Даниил Гранин - После свадьбы. Книга 2
Тот развел руками.
— Пять пудов везли вчера парой, и кони мокрые, что мыши…
— На наших и верхом не проедешь.
Прокофьевна кивнула на Саютова:
— Нет, ты объясни, почему колхозной пользы у тебя в голове нет. Как в МТС поступил, так что у тебя в голове — тракторы да детали.
— Горючее тоже, — подсказал кто-то.
— …горючее. А про свою деревню и не думает.
— Эва теща дает! Опись твоей головы сделала. Домой Лучше не вертайся.
Кругом заулыбались, и это впервые задело Саютова.
— Несознательная ваша пропаганда, Елизавета Прокофьевна, — строго и разъясняюще сказал он. — Если хотите, чтобы я за выгоном пахал, так там авария у меня уже была, и обратно в грязь я не полезу. А план выполнять нам необходимо. Без плана и заработать нам не придется. И поскольку такая постановка, вы свою пользу соблюдаете, а если конкретно и практически, так бледно вы будете выглядеть без машин…
— Завел граммофон!
— Где пьется, там и поется.
— Чего вы встреваете! Вот начальство, с ним говорите. На выпады ваши я вообще ноль внимания. — озлился Саютов.
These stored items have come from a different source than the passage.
Lemma step_within_budget (e : Event) (s s' : State) :
  resets e = false -> step e s = Some s' -> within_budget s -> within_budget s'.
Proof.
  destruct e as [i c|created| |state|ok|]; intros Hr H Hinv; simpl in Hr, H.
  6:{ destruct (inFlight s) as [|k] eqn:E; [discriminate|].
      inversion H; subst; clear H. left.
      destruct (registration_throws_effect s) as (Hc & Ht & Hi & _).
      unfold within_budget, first_start_pending, budget, outstanding in *.
      rewrite Hc, Ht, Hi, E. cbn [Nat.pred].
      destruct Hinv as [Hb|(_ & _ & Hc' & Ht' & Hi')].
      - destruct (reconnectAttempts s + 1 <? MAX_RECONNECT_ATTEMPTS) eqn:L;
          rewrite ?length_app; cbn [List.length];
          [apply Z.ltb_lt in L|apply Z.ltb_ge in L]; lia.
      - rewrite Hc', Ht'. unfold MAX_RECONNECT_ATTEMPTS. simpl. lia. }
  - destruct (remove_nth i (timeouts s)) as [l|] eqn:E; [|discriminate].
    inversion H; subst; clear H.
    destruct (enter_effect c (clear_timeout l s)) as (Hc & Ht & Hi & _).
    simpl in Hc, Ht, Hi.
    unfold within_budget, first_start_pending, budget, outstanding in *.
    destruct Hinv as [Hb|(_ & _ & _ & Ht' & _)];
      [|rewrite Ht' in E; destruct i; discriminate].
    apply remove_nth_length in E. left.
    rewrite Hc, Ht, Hi. rewrite E in Hb. destruct c; lia.
  - destruct (inFlight s) as [|k] eqn:E; [discriminate|].
    inversion H; subst; clear H. left. unfold initializeWhatsApp_settle.
    destruct created.
    + assert (Ho : outstanding (setInterval 30000 (say [LogSessionCreated]
                     (new_client (set_inFlight (Nat.pred (inFlight s)) s))))
                   = (List.length (timeouts s) + k)%nat)
        by (unfold outstanding; simpl; now rewrite E).
      unfold within_budget, first_start_pending, budget in *.
      rewrite Ho. cbn [reconnectAttempts setInterval].
      change (reconnectAttempts (say [LogSessionCreated]
                (new_client (set_inFlight (Nat.pred (inFlight s)) s))))
        with (reconnectAttempts s).
      unfold outstanding in Hinv.
      destruct Hinv as [Hb|(_ & _ & Hc & Ht & Hi)].
      * lia.
      * rewrite Hc, Ht. unfold MAX_RECONNECT_ATTEMPTS. cbn [List.length]. lia.
    + assert (Hr' : reconnectAttempts (set_inFlight (Nat.pred (inFlight s)) s)
                    = reconnectAttempts s) by reflexivity.
      assert (Ht' : timeouts (set_inFlight (Nat.pred (inFlight s)) s) = timeouts s)
        by reflexivity.
      assert (Hi' : inFlight (set_inFlight (Nat.pred (inFlight s)) s) = k)
        by (simpl; now rewrite E).
      remember (set_inFlight (Nat.pred (inFlight s)) s) as t eqn:Et. clear Et.
      destruct (catch_frame t) as (Hi & _).
      unfold within_budget, first_start_pending, budget, outstanding in *.
      rewrite catch_timeouts, catch_counter, Hi, Hr', Ht', Hi'.
      destruct Hinv as [Hb|(_ & _ & Hc' & Ht'' & Hi'')].
      * destruct (reconnectAttempts s + 1 <? MAX_RECONNECT_ATTEMPTS) eqn:L;
          rewrite ?length_app; cbn [List.length];
          [apply Z.ltb_lt in L|apply Z.ltb_ge in L]; lia.
      * rewrite Hc', Ht''. unfold MAX_RECONNECT_ATTEMPTS. simpl. lia.
  - discriminate.
  - destruct (client s) eqn:Ec; [|discriminate]. inversion H; subst; clear H.
    unfold within_budget, first_start_pending, budget, outstanding in *.
    destruct Hinv as [Hb|(Hc & _)]; [|congruence]. left.
    destruct (state =? DISCONNECTED)%string eqn:Ed.
    + apply String.eqb_eq in Ed; subst state.
      destruct (Z_lt_le_dec (reconnectAttempts s) MAX_RECONNECT_ATTEMPTS) as [L|L].
      * destruct (onStateChange_disconnected_below s L) as (_ & Hc & Ht & Hi).
        rewrite Hc, Ht, Hi, length_app. cbn [List.length]. lia.
      * destruct (onStateChange_disconnected_at_max s L) as (Hc & Ht & Hi).
        rewrite Hc, Ht, Hi. lia.
    + destruct (onStateChange_other state s Hr Ed) as (Hc & Ht & Hi & _).
      rewrite Hc, Ht, Hi. lia.
  - destruct (intervals s) eqn:Ei; [discriminate|]. inversion H; subst; clear H.
    destruct (livenessCheck_frame ok s) as (Hc & Ht & Hi & _).
    unfold within_budget, first_start_pending, budget, outstanding in *.
    destruct Hinv as [Hb|(_ & Hn & _)]; [|congruence]. left.
    rewrite Hc, Ht, Hi. lia.
Qed.


Lemma boot_within_budget (c : bool) : within_budget (boot c).
Proof.
  destruct c; [right|left].
  - unfold first_start_pending; simpl; auto 10.
  - unfold budget, outstanding, MAX_RECONNECT_ATTEMPTS. simpl. lia.
Qed.





(** The plain [DISCONNECTED] event does what [treated_as_disconnect] asks. *)
Lemma disconnected_treated_as_disconnect : treated_as_disconnect DISCONNECTED.
Proof.
  intros s. split.
  - unfold onStateChange; simpl.
    destruct (reconnectAttempts s <? MAX_RECONNECT_ATTEMPTS); reflexivity.
  - intros H. destruct (onStateChange_disconnected_below s H) as (_ & Hc & Ht & _).
    now rewrite Hc, Ht.
Qed.

(** C7, as the specification states it, does not hold: in a connected
    session a [CONFLICT] or [UNPAIRED] report leaves the connection
    flag set. *)
Lemma C7_conflict_unpaired_not_disconnect :
  ~ treated_as_disconnect CONFLICT /\ ~ treated_as_disconnect UNPAIRED.
Proof.
  split; intros H; destruct (H connected_session) as [Hc _];
    vm_compute in Hc; discriminate.
Qed.

(** C7, amended.  On [CONFLICT] and on [UNPAIRED] the handler writes
    two lines to the console (the state and a request to scan the QR
    code again) and changes nothing else: connection flag, counter and
    scheduled retries stay as they were. *)
Theorem C7_conflict_unpaired_only_logged (signal : string) (s : State)
  (Hsig : signal = CONFLICT \/ signal = UNPAIRED) :
  onStateChange signal s =
    say [LogStateChanged signal;
         if (signal =? CONFLICT)%string then LogConflict else LogUnpaired] s /\
  isConnected (onStateChange signal s) = isConnected s /\
  reconnectAttempts (onStateChange signal s) = reconnectAttempts s /\
  timeouts (onStateChange signal s) = timeouts s /\
  inFlight (onStateChange signal s) = inFlight s.
Proof.
  destruct Hsig; subst signal; unfold onStateChange, say; simpl;
    rewrite <- app_assoc; repeat split.
Qed.

Lemma C7_conflict_unpaired_only_logged_witness :
  isConnected (onStateChange CONFLICT connected_session) = isConnected connected_session.
Proof.
  exact (proj1 (proj2 (C7_conflict_unpaired_only_logged CONFLICT connected_session
                         (or_introl eq_refl)))).
Defined.







(** C9, as the specification states it, does not hold: when the
    browser binary is missing, the very first start returns without
    scheduling anything. *)
Lemma C9_missing_chrome_no_retry : ~ every_failed_start_retries.
Proof.
  intros H. specialize (H ChromeMissing init).
  simpl in H. assert (0%nat = 1%nat) by (apply H; [discriminate|reflexivity]).
  discriminate.
Qed.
Он махнул рукой Силантьеву. Трактор взревел, медленно тронулся, неуклюже шлепая вагами.
— Что делают, что делают! — сказала Прокофьевна.
Игнатьев мрачно посмотрел на Игоря.
— Стой! — крикнул Игорь. — Подожди!
Саютов обернулся.
— Стой!
— То ж распоряжение Чернышева, Игорь Савельич!
— Стой, глуши мотор!
Силантьев нерешительно остановил машину, держа руки на рычагах. У Игоря перехватило в горле.
— Я вам что сказал! Слыхали?! — крикнул он тонким голосом.
Петровых обрадованно загрозил Силантьеву:
— Петро! Слезай! Слезай сей минут! Ты в армии служил? Дисциплину понимаешь? Обязан последний приказ исполнять.
Трактор замолк. Саютов сплюнул.
— Под вашу ответственность, товарищ начальник.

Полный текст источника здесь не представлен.